Tym razem interesował ich najwcześniejszy etap życia wszechświata, zwany erą inflacji. Uważa się, że wtedy w ciągu 10-35 sekund objętość przestrzeni wzrosła co najmniej 1030 razy. Początek tego procesu we współczesnej kosmologii uważany jest za Wielki Wybuch.

„Nasza wiedza na temat tego rozszerzenia ogranicza się do tego, co możemy odkryć, obserwując [współczesną przestrzeń], ponieważ, co zrozumiałe, trochę trudno jest stworzyć wszechświat w laboratorium” - powiedział Campbell zacytował Space.com. „Jednym z potencjalnych modeli laboratoryjnych Wszechświata jest rozszerzający się BEC, egzotyczny stan ultrazimnej materii, w którym funkcje falowe atomów nakładają się, a atomy zachowują się jak jedność”.

Fizycy schłodzili kilkaset tysięcy atomów sodu-23 do ultra niskiej temperatury, dzięki czemu przeszli w stan BEC. Następnie, w kilku seriach eksperymentów, ta chmura rozszerzyła się z prędkością ponaddźwiękową. Na przykład w ciągu zaledwie milisekundy jego głośność wzrosła czterokrotnie. Jest to oczywiście dalekie od tempa kosmologicznej inflacji, ale naukowcy mają powody, by sądzić, że procesy te są podobne.

Zdaniem kosmologów, w miarę spowolnienia ekspansji Wszechświata, cząstki rodziły się z energii pola, które generowało inflację. Podobnie jak w tym procesie, wraz ze spowolnieniem ekspansji chmury KBE rodziły się w niej różne struktury, w tym wiry i specjalne pojedyncze fale, tzw. Solitony. Podczas interakcji nowonarodzonych cząstek w młodym Wszechświecie zmagazynowana w nich energia została uwolniona, co doprowadziło do nagrzania substancji (temperatura wzrosła do ogromnych wartości). W przybliżeniu to samo zaobserwowano w interakcji struktur w BEC.

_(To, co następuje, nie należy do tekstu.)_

(* ===== verification/SweepFacts.v ===== *)
(** * A sweep recycles exactly what nothing points into

    The definitions of the file Sweep over the invariant of the file PopFacts:
    marking changes nothing but marks; a slot's mark is set exactly when a word
    points into it; recycling keeps every slot in one place, and a quarantined
    slot becomes free exactly when the roots and the words of the live blocks
    do not point into it. *)

From stdpp Require Import sorting.
From S2P Require Import Prelude Shadow Classes Heap HugeBlocks Sweep HeapFacts PopFacts CacheFacts MarkFacts.
Local Open Scope Z_scope.

(** ** Rebuilding a region's lists *)

(** A region whose slots from [n] on were looked at: the kept ones are listed
    from [keptHead]. *)
Record rebuilt (shift : Z) (e : size_class) (words : Z -> Z) (rs : RegionState) (w : Z -> place)
    (n keptHead : Z) (kept : list Z) : Prop := {
  rb_bump : 0 <= bump rs <= c_capacity e;
  rb_committed : bump rs * c_size e <= committed rs <= 2 ^ shift /\ committed rs mod 2 ^ 20 = 0;
  rb_fresh : forall s, 0 <= s -> w s = Fresh <-> bump rs <= s;
  rb_words : forall s, 0 <= s -> word_ok (c_size e) (words s) (w s);
  rb_free : exists l, listed words w (freeHead rs) Free l;
  rb_chain : chain words keptHead kept;
  rb_nodup : NoDup kept;
  rb_kept : forall s, s ∈ kept <-> n <= s /\ 0 <= s /\ w s = Queued;
  rb_tail : kept <> [] -> deadTail rs = tailOf kept
}.

Lemma queued_word size word p :
  word_ok size word p -> 0 < size <= 2 ^ 30 ->
  (wordState word =? WeavecRtDead) && negb (weavecRtWordValue word =? CachedDead) = true <-> p = Queued.
Proof.
  intros Hw Hsz. rewrite andb_true_iff, Z.eqb_eq, negb_true_iff, Z.eqb_neq.
  assert (Hs : forall v s, 0 <= v < 2 ^ 30 -> 0 <= s < 4 -> word = makeWord v s ->
            wordState word = s /\ weavecRtWordValue word = v)
    by (intros v s Hv Hs ->; by rewrite makeWord_state, makeWord_value).
  unfold WeavecRtDead. assert (HC : CachedDead = 2 ^ 30 - 1) by done.
  assert (H0 : word = 0 -> wordState word = 0) by (by intros ->).
  destruct p as [ | | | |[]|? ? []|]; cbn in Hw;
    try (specialize (H0 Hw); split; [lia|done]).
  - destruct Hw as (n & Hn & E). destruct (Hs n 1 ltac:(lia) ltac:(lia) E). split; [lia|done].
  - destruct Hw as (n & Hn & E). destruct (Hs n 2 ltac:(lia) ltac:(lia) E). split; [lia|done].
  - destruct Hw as (n & Hn & E). destruct (Hs n 3 ltac:(lia) ltac:(lia) E). split; [done|lia].
  - destruct Hw as (n & Hn & E). destruct (Hs n 2 ltac:(lia) ltac:(lia) E). split; [lia|done].
  - destruct Hw as (n & Hn & E). destruct (Hs n 2 ltac:(lia) ltac:(lia) E). split; [lia|done].
  - destruct (Hs CachedDead 3 ltac:(lia) ltac:(lia) Hw). split; [lia|done].
Qed.

Section Rebuild.
Context (shift : Z) (Hshift : shift = 30 \/ shift = 31) (e : size_class) (He : entry_ok shift e).

Lemma rebuilt_start words rs w :
  region_ok shift e words rs w -> rebuilt shift e words rs w (bump rs) 0 [].
Proof.
  intros [R1 R2 R3 R4 R5 R6]. constructor; try done; [constructor|].
  intros s. split; [by intros ?%elem_of_nil|]. intros (Hn & Hs & Hw). apply R3 in Hn; [congruence|done].
Qed.

Lemma rebuilt_end words rs w keptHead kept m :
  rebuilt shift e words rs w 0 keptHead kept ->
  region_ok shift e words
    (with_marks (with_dead rs keptHead (if keptHead =? 0 then 0 else deadTail rs)) m) w.
Proof.
  intros [R1 R2 R3 R4 R5 R6 R7 R8 R9]. constructor; try done. cbn. exists kept. split.
  - constructor; [done|done|]. intros s. rewrite R8. intuition lia.
  - destruct kept as [|s l]; cbn in R6; [by subst|]. destruct R6 as (-> & Hs & _).
    destruct (Z.eqb_spec (s + 1) 0); [lia|]. by apply R9.
Qed.

Section Step.
Context (words : Z -> Z) (rs : RegionState) (w : Z -> place) (s keptHead : Z) (kept : list Z)
        (H : rebuilt shift e words rs w (s + 1) keptHead kept) (Hs : 0 <= s).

„Byłem naprawdę zaskoczony, jak dobrze nasze obliczenia teoretyczne zgadzają się z tym, co widzieliśmy w laboratorium, i jak dobrze wyszło” - przyznaje Campbell.

W przyszłości autorzy planują bardziej szczegółowo zbadać złożone interakcje w chmurze KBE w poszukiwaniu nowych efektów, których kosmologiczne analogi można później znaleźć w obserwacjach astronomicznych.

Film promocyjny:

„Najlepsze jest to, że dzięki tym wynikom wiemy teraz, jak zaprojektować przyszłe eksperymenty, aby uzyskać różne efekty, które mamy nadzieję zobaczyć” - mówi Campbell.